• _Assignment_:
Search the records below for the word "Definition". Pull out each line that has it.
Segment Start: Supplied data
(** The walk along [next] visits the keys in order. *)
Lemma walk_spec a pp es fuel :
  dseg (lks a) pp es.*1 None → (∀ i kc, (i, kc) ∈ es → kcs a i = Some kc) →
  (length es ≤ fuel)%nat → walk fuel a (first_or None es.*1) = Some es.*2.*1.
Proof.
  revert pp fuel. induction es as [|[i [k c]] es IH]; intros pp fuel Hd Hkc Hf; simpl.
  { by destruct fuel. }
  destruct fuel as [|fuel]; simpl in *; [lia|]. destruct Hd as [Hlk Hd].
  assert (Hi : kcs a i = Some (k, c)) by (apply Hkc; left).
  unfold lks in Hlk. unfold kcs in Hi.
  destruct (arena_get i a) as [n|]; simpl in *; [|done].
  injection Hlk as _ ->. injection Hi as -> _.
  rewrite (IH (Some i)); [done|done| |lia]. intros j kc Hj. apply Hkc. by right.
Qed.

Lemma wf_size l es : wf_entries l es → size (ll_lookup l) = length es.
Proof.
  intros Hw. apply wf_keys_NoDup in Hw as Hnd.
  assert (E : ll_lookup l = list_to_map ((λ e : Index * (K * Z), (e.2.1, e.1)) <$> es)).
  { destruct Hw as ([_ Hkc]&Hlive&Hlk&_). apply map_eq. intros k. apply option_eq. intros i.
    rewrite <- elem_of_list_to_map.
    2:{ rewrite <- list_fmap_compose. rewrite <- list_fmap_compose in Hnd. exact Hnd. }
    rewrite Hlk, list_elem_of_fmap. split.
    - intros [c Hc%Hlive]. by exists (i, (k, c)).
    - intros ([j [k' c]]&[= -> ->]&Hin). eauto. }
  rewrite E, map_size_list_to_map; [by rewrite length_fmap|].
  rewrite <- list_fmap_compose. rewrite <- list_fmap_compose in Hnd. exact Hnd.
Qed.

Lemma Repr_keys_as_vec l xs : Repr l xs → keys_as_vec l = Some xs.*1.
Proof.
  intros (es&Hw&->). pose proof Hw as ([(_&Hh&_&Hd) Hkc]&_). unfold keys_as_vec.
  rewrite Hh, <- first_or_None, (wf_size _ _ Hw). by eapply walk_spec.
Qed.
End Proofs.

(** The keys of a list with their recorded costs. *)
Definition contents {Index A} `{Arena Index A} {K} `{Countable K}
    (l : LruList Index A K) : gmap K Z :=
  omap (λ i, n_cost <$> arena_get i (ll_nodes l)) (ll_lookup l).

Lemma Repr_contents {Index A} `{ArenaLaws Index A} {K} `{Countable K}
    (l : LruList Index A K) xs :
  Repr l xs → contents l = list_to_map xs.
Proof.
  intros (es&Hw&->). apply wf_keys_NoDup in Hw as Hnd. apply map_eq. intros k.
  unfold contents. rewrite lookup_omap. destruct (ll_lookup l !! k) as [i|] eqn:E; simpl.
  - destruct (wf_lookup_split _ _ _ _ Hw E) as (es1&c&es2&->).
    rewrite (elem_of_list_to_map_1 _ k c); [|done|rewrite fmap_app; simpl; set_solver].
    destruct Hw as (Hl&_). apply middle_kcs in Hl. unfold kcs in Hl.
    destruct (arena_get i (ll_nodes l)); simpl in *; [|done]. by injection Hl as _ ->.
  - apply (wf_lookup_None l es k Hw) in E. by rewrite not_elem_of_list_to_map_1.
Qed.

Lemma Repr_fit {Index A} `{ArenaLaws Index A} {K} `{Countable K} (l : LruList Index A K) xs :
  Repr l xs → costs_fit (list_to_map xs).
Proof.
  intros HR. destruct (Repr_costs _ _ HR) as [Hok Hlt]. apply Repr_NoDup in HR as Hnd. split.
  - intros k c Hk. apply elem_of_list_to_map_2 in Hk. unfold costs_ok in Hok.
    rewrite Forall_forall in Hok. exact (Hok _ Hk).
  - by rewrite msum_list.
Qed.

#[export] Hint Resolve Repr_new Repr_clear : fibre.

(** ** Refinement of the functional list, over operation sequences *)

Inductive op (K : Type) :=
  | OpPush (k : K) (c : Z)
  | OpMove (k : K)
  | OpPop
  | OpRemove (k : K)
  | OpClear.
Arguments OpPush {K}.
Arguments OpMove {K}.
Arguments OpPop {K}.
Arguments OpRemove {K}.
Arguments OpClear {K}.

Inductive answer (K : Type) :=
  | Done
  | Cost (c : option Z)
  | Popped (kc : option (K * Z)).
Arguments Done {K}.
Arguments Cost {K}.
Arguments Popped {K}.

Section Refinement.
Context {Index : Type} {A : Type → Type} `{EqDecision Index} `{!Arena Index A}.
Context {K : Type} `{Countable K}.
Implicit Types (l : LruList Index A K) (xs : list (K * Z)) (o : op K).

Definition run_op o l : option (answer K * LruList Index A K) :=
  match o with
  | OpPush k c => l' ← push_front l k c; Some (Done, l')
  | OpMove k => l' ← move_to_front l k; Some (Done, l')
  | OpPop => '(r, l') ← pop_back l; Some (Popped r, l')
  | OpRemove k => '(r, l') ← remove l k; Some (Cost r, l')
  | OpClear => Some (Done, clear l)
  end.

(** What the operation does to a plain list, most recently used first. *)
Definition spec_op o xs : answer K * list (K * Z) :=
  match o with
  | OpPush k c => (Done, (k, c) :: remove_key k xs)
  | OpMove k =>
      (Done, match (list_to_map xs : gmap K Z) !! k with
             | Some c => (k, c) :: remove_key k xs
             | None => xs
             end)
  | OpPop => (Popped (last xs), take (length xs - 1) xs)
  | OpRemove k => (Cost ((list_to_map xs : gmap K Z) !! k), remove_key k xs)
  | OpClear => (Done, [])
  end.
Segment End: Supplied data
• _Task result_:
Definition contents {Index A} `{Arena Index A} {K} `{Countable K}
Definition run_op o l : option (answer K * LruList Index A K) :=
Definition spec_op o xs : answer K * list (K * Z) :=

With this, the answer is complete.